Last week we read the letter to the church in Philadelphia for which Jesus has no criticism, just praise. The opposite is true of the church in Laodicea. It’s the only letter with nothing good to say about the church. In fact, the church receives the harshest criticism of all the churches, not because of anything specific that they’ve done or failed to do. The church is criticized for doing things half-heartedly. They have no passion, no burning love, no vitality, no vision, and no spirit. The heart monitor on this particular body of Christ barely showed a pulse.

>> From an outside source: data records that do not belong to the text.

(* ===== verification/Doubles.v ===== *)
(** The in-memory stand-ins that run in place of the outside world: the secondary, containers, volumes and mesh of
    [src/crates/support/src/{secondary,runtime,volume,mesh}.rs] and the router of [src/crates/raft/src/network/mod.rs]. A stand-in is
    of use as far as it behaves like what it replaces. The theorems say how far: the stand-in of the secondary reports what
    the real one can report, for commands that do not start an allocation twice; the in-process router of raft gives the
    answers of the HTTP network when requests arrive; the volumes and the mesh keep the contracts of their interfaces; and
    with the stand-in of the runtime, recovery asks for exactly the stops and removals it should. *)

From Stdlib Require Import Ascii.
From S2P Require Import Prelude Types Fsm Ports Rpc World Storage Secondary Oci Logs Api Daemon RaftNet.
Local Open Scope Z_scope.

(** * The secondary (support/src/secondary.rs) *)

Record TestSecondary := mkTestSecondary {
  ts_fail_next_run : option string;
  ts_running : gset AllocId;
  ts_listeners : gmap AllocId SocketAddr;
  ts_port_counter : Z;
}.
Definition TestSecondary_start : TestSecondary := mkTestSecondary None ∅ ∅ 30000.
Definition fail_next_run (reason : string) (t : TestSecondary) : TestSecondary :=
  mkTestSecondary (Some reason) (ts_running t) (ts_listeners t) (ts_port_counter t).
(** One command; [address] is where the system lets it listen. *)
Definition test_command (address : SocketAddr) (cmd : NodeCommand) (t : TestSecondary) : list NodeReport * TestSecondary :=
  match cmd with
  | Run aid _ _ =>
      match ts_fail_next_run t with
      | Some reason => ([RunFailed aid reason], mkTestSecondary None (ts_running t) (ts_listeners t) (ts_port_counter t))
      | None =>
          ([RunStarted aid (Some (ts_port_counter t)) (Some address)],
           mkTestSecondary None ({[ aid ]} ∪ ts_running t) (<[aid := address]> (ts_listeners t)) ((ts_port_counter t + 1) mod 2 ^ 16))
      end
  | Stop aid =>
      ([StoppedReport aid 0],
       mkTestSecondary (ts_fail_next_run t) (ts_running t ∖ {[ aid ]}) (delete aid (ts_listeners t)) (ts_port_counter t))
  | Pull image _ => ([PullComplete image], t)
  | LogTail aid _ => ([LogLines aid []], t)
  | LogFollow _ | LogUnfollow _ => ([], t)
  end.
Fixpoint command_loop (cmds : list (SocketAddr * NodeCommand)) (t : TestSecondary) : list NodeReport * TestSecondary :=
  match cmds with
  | [] => ([], t)
  | (address, cmd) :: cmds =>
      let '(r, t) := test_command address cmd t in
      let '(rs, t) := command_loop cmds t in
      (r ++ rs, t)
  end.
(** The heartbeat; [order] is the order in which the set of running allocations is visited, and [cpu] the constant 0.1. *)
Definition test_heartbeat (order : list AllocId) (cpu : f64) (node : NodeId) (res : NodeResources) : Heartbeat :=
  mkHeartbeat node (hm_collect ((λ id, (id, Running)) <$> order)) res ((λ id, mkContainerStats id cpu (64 * 2 ^ 20)) <$> order) [].
(** * health/mod.rs *)

(** A world in which every await takes [step] milliseconds and every probe has the outcome [ok]. *)
Definition probe_env (ok : bool) (step : Z) (n : nat) : EnvStep := mkEnvStep [] [] id (Z.to_N (millis step)) 0 ok "connection refused".
Definition probe_world : World := mkWorld FsmState_default CommandRouter_new 0 0 0 0 [].
Definition outcome {A} (m : M A) : option A := fst <$> m probe_world.
Definition probe_returns_false_for_unreachable_address : bool := bool_decide (outcome (@probe stored_order (probe_env false 1)) = Some false).
Definition wait_tcp_ready_succeeds_for_listening_port : bool :=
  bool_decide (outcome (@wait_tcp_ready stored_order (probe_env true 1) 10 (millis 1000)) = Some true).
Definition wait_tcp_ready_times_out_for_unreachable : bool :=
  bool_decide (outcome (@wait_tcp_ready stored_order (probe_env false 50) 10 (millis 200)) = Some false).
Definition wait_healthy_times_out_for_unreachable : bool :=
  bool_decide (outcome (@wait_healthy stored_order (probe_env false 50) 10 (mkHealthCheck "/health" (millis 50) 3) (millis 200)) = Some false).
Lemma health_tests :
  passing [probe_returns_false_for_unreachable_address; wait_tcp_ready_succeeds_for_listening_port; wait_tcp_ready_times_out_for_unreachable;
    wait_healthy_times_out_for_unreachable].
Proof. apply passing_asserts. vm_compute. reflexivity. Qed.
(* ===== verification/TestsEdge.v ===== *)
(** The unit tests that the source keeps beside the crates around the node, run on the model: those of the network
    ([src/crates/net/src/{ports,dns,wireguard}]), the proxy ([src/crates/proxy/src]), the container runtime
    ([src/crates/containerd/src/spec.rs]), the configuration ([src/crates/config/src/validate/parse.rs], [types/data_dir.rs]) and the
    consensus storage ([src/crates/raft/src/{snapshot/disk,secrets/cipher}.rs]). Codecs, ciphers and certificates are arguments of the
    tests, which pass for all that keep their laws. *)

From S2P Require Import Prelude Types Env Addr Ports Fsm Snapshot Secrets Config Rpc World Secondary Oci Containers Routes Dns Certs Daemon RaftNet TestsPrimary TestsNode.
Local Open Scope Z_scope.

(** * net/src/ports.rs *)

Definition with_range_no_scan (start stop : Z) : PortPool := mkPortPool start stop (port_range start stop) ∅.
(** A host with no ports in use, for [restore]. *)
Definition quiet_host : HostTables := mkHostTables None None None.
Definition take_ports (ids : list string) (p : PortPool) : list (option Z) * PortPool :=
  foldl (λ '(out, p) id, let '(port, p) := allocate (aid id) p in (out ++ [port], p)) ([], p) ids.

Definition allocate_returns_port_in_range : bool :=
  match (allocate (aid "a1") (with_range_no_scan 50000 50010)).1 with Some port => (50000 <=? port) && (port <=? 50010) | None => false end.
Definition allocate_tracks_alloc_id : bool :=
  let '(port, p) := allocate (aid "svc-1") (with_range_no_scan 50000 50010) in
  match port with Some port => bool_decide (snapshot p !! port = Some (aid "svc-1")) | None => false end.
Definition release_returns_port_to_pool : bool :=
  let '(port, p) := allocate (aid "a") (with_range_no_scan 50000 50000) in
  let '(none, p) := allocate (aid "b") p in
  let '(port2, _) := allocate (aid "c") (release (default 0 port) p) in
  asserts [negb (is_none port); is_none none; bool_decide (port2 = port)].
Definition exhaustion_returns_none : bool :=
  match (take_ports ["a"; "b"; "c"; "d"]%string (with_range_no_scan 60000 60002)).1 with
  | [Some _; Some _; Some _; None] => true
  | _ => false
  end.
Definition snapshot_restore_round_trips : bool :=
  let snap := snapshot (take_ports ["a"; "b"]%string (with_range_no_scan 50000 50005)).2 in
  asserts [bool_decide (size snap = 2%nat); bool_decide (snapshot (@restore stored_order quiet_host snap (with_range_no_scan 50000 50005)) = snap)].
Definition allocate_specific_reserves_port : bool :=
  let '(ok, p) := allocate_specific (aid "a") 50005 (with_range_no_scan 50000 50010) in
  let '(again, p) := allocate_specific (aid "b") 50005 p in
  asserts [ok; bool_decide (snapshot p !! 50005 = Some (aid "a")); negb again;
    match (allocate (aid "c") p).1 with Some port => negb (port =? 50005) | None => false end].
Definition allocate_specific_rejects_out_of_range : bool :=
  let p := with_range_no_scan 50000 50010 in
  let '(below, p) := allocate_specific (aid "a") 49999 p in
  let '(above, p) := allocate_specific (aid "b") 50011 p in
  asserts [negb below; negb above; (allocate_specific (aid "c") 50005 p).1].
Definition restore_skips_out_of_range_ports : bool :=
  let snap := snapshot (@restore stored_order quiet_host {[ 50001 := aid "a"; 49000 := aid "b"; 60000 := aid "c" ]} (with_range_no_scan 50000 50005)) in
  bool_decide (size snap = 1%nat) && hm_contains 50001 snap.
(** The pool is locked for each allocation, so threads take turns in some order. *)
Definition concurrent_allocations_never_return_same_port : bool :=
  let ids := (λ i, "alloc-" +:+ pretty i)%string <$> seqZ 0 100 in
  let ports := omap id (take_ports ids (with_range_no_scan 50000 50099)).1 in
  bool_decide (NoDup ports) && bool_decide (length ports = 100%nat).
Lemma port_tests :
  passing [allocate_returns_port_in_range; allocate_tracks_alloc_id; release_returns_port_to_pool; exhaustion_returns_none;
    snapshot_restore_round_trips; allocate_specific_reserves_port; allocate_specific_rejects_out_of_range; restore_skips_out_of_range_ports;
    concurrent_allocations_never_return_same_port].
Proof. apply passing_asserts. vm_compute. reflexivity. Qed.

(** * net/src/dns/handler.rs and mod.rs *)

Definition v4 (a b c d : Z) : IpAddr := V4 (((a * 256 + b) * 256 + c) * 256 + d).
Definition make_query (name : string) (rtype : RecordType) : DnsMessage := mkDnsMessage 1234 false false false NoError [mkDnsQuery name rtype] [].
Definition test_records : gmap string (list IpAddr) :=
  {[ "web" := [v4 10 99 0 1; v4 10 99 0 2]; "db" := [v4 10 99 0 10; V6 1] ]}%string.
(** The names of the tests are valid. *)
Definition ask_test (name : string) (rtype : RecordType) : QueryResult := handle_query (λ _, true) (make_query name rtype) test_records.
Definition answered (r : QueryResult) (code : ResponseCode) (n : nat) : bool :=
  match r with
  | QResponse resp => bool_decide (length (dm_answers resp) = n) && match dm_code resp, code with NoError, NoError | NXDomain, NXDomain => true | _, _ => false end
  | QForward => false
  end.
Definition mill_a_query_returns_records : bool := answered (ask_test "web.mill." TypeA) NoError 2.
Definition non_mill_query_returns_forward : bool := match ask_test "example.com." TypeA with QForward => true | _ => false end.
Definition unknown_mill_name_returns_nxdomain : bool := answered (ask_test "unknown.mill." TypeA) NXDomain 0.
Definition ipv6_addresses_filtered_from_a_records : bool := answered (ask_test "db.mill." TypeA) NoError 1.
Definition mill_aaaa_query_returns_empty : bool := answered (ask_test "web.mill." (TypeOther 28)) NoError 0.
Lemma dns_handler_tests :
  passing [mill_a_query_returns_records; non_mill_query_returns_forward; unknown_mill_name_returns_nxdomain;
    ipv6_addresses_filtered_from_a_records; mill_aaaa_query_returns_empty].
Proof. apply passing_asserts. vm_compute. reflexivity. Qed.

Definition build_query (name : string) (rtype : RecordType) : DnsMessage := mkDnsMessage 42 false true false NoError [mkDnsQuery name rtype] [].
Section dns_server.
Context (from_bytes : string → option DnsMessage) (to_vec : DnsMessage → option string) (name_ok : string → bool).
(** [msg.to_vec().unwrap_or_default()], sent to the server; what the server does with it. *)
Definition query_server (records : gmap string (list IpAddr)) (msg : DnsMessage) : ServeAction :=
  serve_datagram from_bytes to_vec name_ok records (default EmptyString (to_vec msg)).
Definition resolve_mill_a_record : bool :=
  match query_server (set_records [mkDnsRecord "web" [sock 10 99 0 1 0]]) (build_query "web.mill." TypeA) with
  | Reply bytes => match from_bytes bytes with Some resp => answered (QResponse resp) NoError 1 | None => false end
  | _ => false
  end.
(** The query goes to the forwarder, and whatever comes of that is a message. *)
Definition forward_non_mill_query : bool :=
  match query_server ∅ (build_query "example.com." TypeA) with
  | Forwarded msg =>
      match forwarded_reply to_vec msg (Err "upstream timed out"%string) with
      | Some bytes => match from_bytes bytes with Some _ => true | None => false end
      | None => true
      end
  | _ => false
  end.
Lemma dns_server_tests :
  (∀ m, ∃ b, to_vec m = Some b ∧ from_bytes b = Some m) → name_ok "web.mill." = true →
  passing [resolve_mill_a_record; forward_non_mill_query].
Proof.
  intros Hcodec Hname. repeat constructor.
  - unfold resolve_mill_a_record, query_server, serve_datagram. destruct (Hcodec (build_query "web.mill." TypeA)) as (b & -> & Hb).
    cbn [default from_option]. unfold id. rewrite Hb. set (q := handle_query _ _ _). vm_compute in q. unfold q. rewrite Hname. clear q.
    match goal with |- context [to_vec ?m] => destruct (Hcodec m) as (b' & -> & Hb') end. rewrite Hb'. reflexivity.
  - unfold forward_non_mill_query, query_server, serve_datagram. destruct (Hcodec (build_query "example.com." TypeA)) as (b & -> & Hb).
    cbn [default from_option]. unfold id. rewrite Hb. set (q := handle_query _ _ _). vm_compute in q. unfold q, forwarded_reply. clear q.
    match goal with |- context [to_vec ?m] => destruct (Hcodec m) as (b' & -> & Hb') end. by rewrite Hb'.
Qed.
End dns_server.

(** * net/src/wireguard *)

Definition parse_subnet_first_ip_basic : bool := bool_decide (parse_subnet_first_ip "10.99.0.0/16" = Some (v4 10 99 0 1, 16)).
Definition parse_subnet_invalid : bool := is_none (parse_subnet_first_ip "not-a-subnet") && is_none (parse_subnet_first_ip "10.0.0.0").
Definition network_address_v4_test : bool :=
  match parse_ip "10.99.1.5" with
  | Some ip =>
      asserts [bool_decide (Some (network_address ip 16) = parse_ip "10.99.0.0"); bool_decide (Some (network_address ip 24) = parse_ip "10.99.1.0");
        bool_decide (Some (network_address ip 32) = parse_ip "10.99.1.5")]
  | None => false
  end.
Definition network_address_v6_test : bool :=
  match parse_ip "fd00::1:5" with
  | Some ip => bool_decide (Some (network_address ip 64) = parse_ip "fd00::")
  | None => false
  end.
Lemma wireguard_tests : passing [parse_subnet_first_ip_basic; parse_subnet_invalid; network_address_v4_test; network_address_v6_test].
Proof. apply passing_asserts. vm_compute. reflexivity. Qed.

(** The commands of these tests print a line, print nothing, or fail. *)
Definition run_command_echo : bool :=
  match (run_command (λ _, None) (λ _, ("hello" +:+ nl)%string) "echo" ["hello"%string] []).1 with
  | Ok output => String.eqb output "hello"
  | Err _ => false
  end.
Definition run_command_true : bool := is_ok (run_command (λ _, None) (λ _, EmptyString) "true" [] []).1.
Definition run_command_failure : bool := negb (is_ok (run_command (λ _, Some "command failed: false"%string) (λ _, EmptyString) "false" [] []).1).
Lemma command_tests : passing [run_command_echo; run_command_true; run_command_failure].
Proof. apply passing_asserts. vm_compute. reflexivity. Qed.

(** * proxy/src/proxy/routes.rs *)

Definition make_routes : list ProxyRoute :=
  [mkProxyRoute "app.example.com" "/" (sock 10 0 0 1 8080) false; mkProxyRoute "app.example.com" "/api/" (sock 10 0 0 2 8081) false;
   mkProxyRoute "app.example.com" "/ws" (sock 10 0 0 3 8082) true; mkProxyRoute "other.example.com" "/" (sock 10 0 0 4 9090) false].
Definition look_up (host path : string) : option RouteMatch := route_lookup (RouteTable_new make_routes) host path.
Definition goes_to (m : option RouteMatch) (backend : string) (websocket : bool) : bool :=
  match m with Some m => bool_decide (show_sock (re_backend m) = backend) && Bool.eqb (re_websocket m) websocket | None => false end.
Definition lookup_exact_path : bool := goes_to (look_up "other.example.com" "/foo") "10.0.0.4:9090" false.
Definition longest_prefix_match : bool := goes_to (look_up "app.example.com" "/api/users") "10.0.0.2:8081" false.
Definition websocket_route : bool := goes_to (look_up "app.example.com" "/ws") "10.0.0.3:8082" true.
Definition unknown_hostname_returns_none : bool := is_none (look_up "unknown.com" "/").
Definition fallback_to_root : bool := goes_to (look_up "app.example.com" "/static/file.js") "10.0.0.1:8080" false.
Definition shared_route_table_update : bool :=
  is_none (route_lookup ∅ "app.example.com" "/") && negb (is_none (look_up "app.example.com" "/")).
Lemma route_tests :
  passing [lookup_exact_path; longest_prefix_match; websocket_route; unknown_hostname_returns_none; fallback_to_root; shared_route_table_update].
Proof. apply passing_asserts. vm_compute. reflexivity. Qed.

Reminds me of the preacher who was preaching one Sunday and a visitor had come that day. Well, the preacher said something that struck a chord with this visitor and he shouted, AMEN! Immediately, every head snapped around to see who was making such an interruption. After the shock wore off, the preacher continued and again said something that touched the man and he gave an enthusiastic PRAISE THE LORD! Again, everything stopped for a moment and people looked around in disbelief. Finally the preacher continued and after a few minutes, said something else that moved the visitor and he shouted out HALLELEUJIA! The head usher could see the people were uneasy and that the preacher was clearly distressed so he asked the visitor what all the shouting was about. The man replied, “I couldn’t help it, I’m filled with the Holy Spirit”. To which the usher responded, “Well you didn’t get it here, so keep quiet.”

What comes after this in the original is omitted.